[Collected data]
Lemma getAllExpenses_run now st :
  bootstrapped st →
  getAllExpenses now st
  = mkRun (Ok (getAll (DB.expenses (db st)))) (mkStore true (db st)) [].
Proof. intros Hboot. unfold getAllExpenses. by rewrite after_getDB. Qed.

Lemma elem_of_getAll {A} (m : gmap string A) x :
  x ∈ getAll m ↔ ∃ k, m !! k = Some x.
Proof.
  rewrite getAll_Permutation, list_elem_of_fmap. split.
  - intros ([k y] & -> & Hin). exists k. by apply elem_of_map_to_list.
  - intros [k Hk]. exists (k, x). split; [done|]. by apply elem_of_map_to_list.
Qed.

(** X24. A backup covers every month: the document holds every expense and
    every archive of the store, whatever their month, the same expenses
    [getAllExpenses] returns, and exporting writes nothing. *)
Theorem exportData_covers_all_months now st :
  bootstrapped st →
  let r := exportData now st in
  ∃ document data,
    outcome r = Ok document
    ∧ Backup.version document = 3%N
    ∧ Backup.data document = Some data
    ∧ Backup.settings data = Settings.withId "main" <$> DB.settings (db st)
    ∧ (∀ e, e ∈ default [] (Backup.expenses data)
            ↔ ∃ k, DB.expenses (db st) !! k = Some e)
    ∧ (∀ a, a ∈ default [] (Backup.monthlyArchives data)
            ↔ ∃ k, DB.monthlyArchives (db st) !! k = Some a)
    ∧ outcome (getAllExpenses now st) = Ok (default [] (Backup.expenses data))
    ∧ (JS.sum Expense.amount (default [] (Backup.expenses data))
       == sumOver Expense.amount (DB.expenses (db st)))%Q
    ∧ db (final r) = db st
    ∧ committed r = [].
Proof.
  intros Hboot r. subst r. rewrite exportData_run by done. cbn zeta.
  rewrite getAllExpenses_run by done.
  eexists _, _. split; [reflexivity|]. split; [done|]. split; [reflexivity|].
  cbn [Backup.settings Backup.expenses Backup.monthlyArchives default outcome
       final committed db].
  split; [done|]. split; [apply elem_of_getAll|]. split; [apply elem_of_getAll|].
  split; [done|]. split; [|done].
  unfold sumOver. apply sum_Permutation, getAll_Permutation.
Qed.

Lemma exportData_covers_all_months_witness :
  ∃ document data,
    outcome (exportData Sample.now Sample.store) = Ok document
    ∧ Backup.data document = Some data
    ∧ Sample.february ∈ default [] (Backup.expenses data).
Proof.
  destruct (exportData_covers_all_months Sample.now Sample.store)
    as (document & data & Ho & _ & Hd & _ & He & _); [left; reflexivity|].
  exists document, data. split; [exact Ho|]. split; [exact Hd|].
  apply He. exists "e0". vm_compute. reflexivity.
Defined.
(** ** Where an expense is listed *)

Lemma updateExpense_run now id updates st c :
  bootstrapped st →
  DB.expenses (db st) !! id = Some c →
  let month :=
    match Expense.p_date updates with
    | Some d => if String.eqb d "" then Expense.month c else monthOfDate d
    | None => Expense.month c
    end in
  let updated :=
    Expense.mk
      (default (Expense.id c) (Expense.p_id updates))
      (default (Expense.categoryId c) (Expense.p_categoryId updates))
      (default (Expense.description c) (Expense.p_description updates))
      (default (Expense.amount c) (Expense.p_amount updates))
      (default (Expense.date c) (Expense.p_date updates))
      month
      (default (Expense.createdAt c) (Expense.p_createdAt updates))
      (toISOString now) in
  updateExpense now id updates st
  = mkRun (Ok updated) (mkStore true (apply_write (db st) (PutExpense updated)))
      [apply_write (db st) (PutExpense updated)].
Proof.
  intros Hboot Hc month updated. unfold updateExpense.
  rewrite read_then by done. by rewrite Hc.
Qed.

ACTIVITY ▸ Only the lines above starting with the one with "Ok (default [] (Backup.expenses data))" and going through the one with "final committed db]." are to be copied, word for word and with both ends kept.

ANSWER SECTION ▸
    ∧ outcome (getAllExpenses now st) = Ok (default [] (Backup.expenses data))
    ∧ (JS.sum Expense.amount (default [] (Backup.expenses data))
       == sumOver Expense.amount (DB.expenses (db st)))%Q
    ∧ db (final r) = db st
    ∧ committed r = [].
Proof.
  intros Hboot r. subst r. rewrite exportData_run by done. cbn zeta.
  rewrite getAllExpenses_run by done.
  eexists _, _. split; [reflexivity|]. split; [done|]. split; [reflexivity|].
  cbn [Backup.settings Backup.expenses Backup.monthlyArchives default outcome
       final committed db].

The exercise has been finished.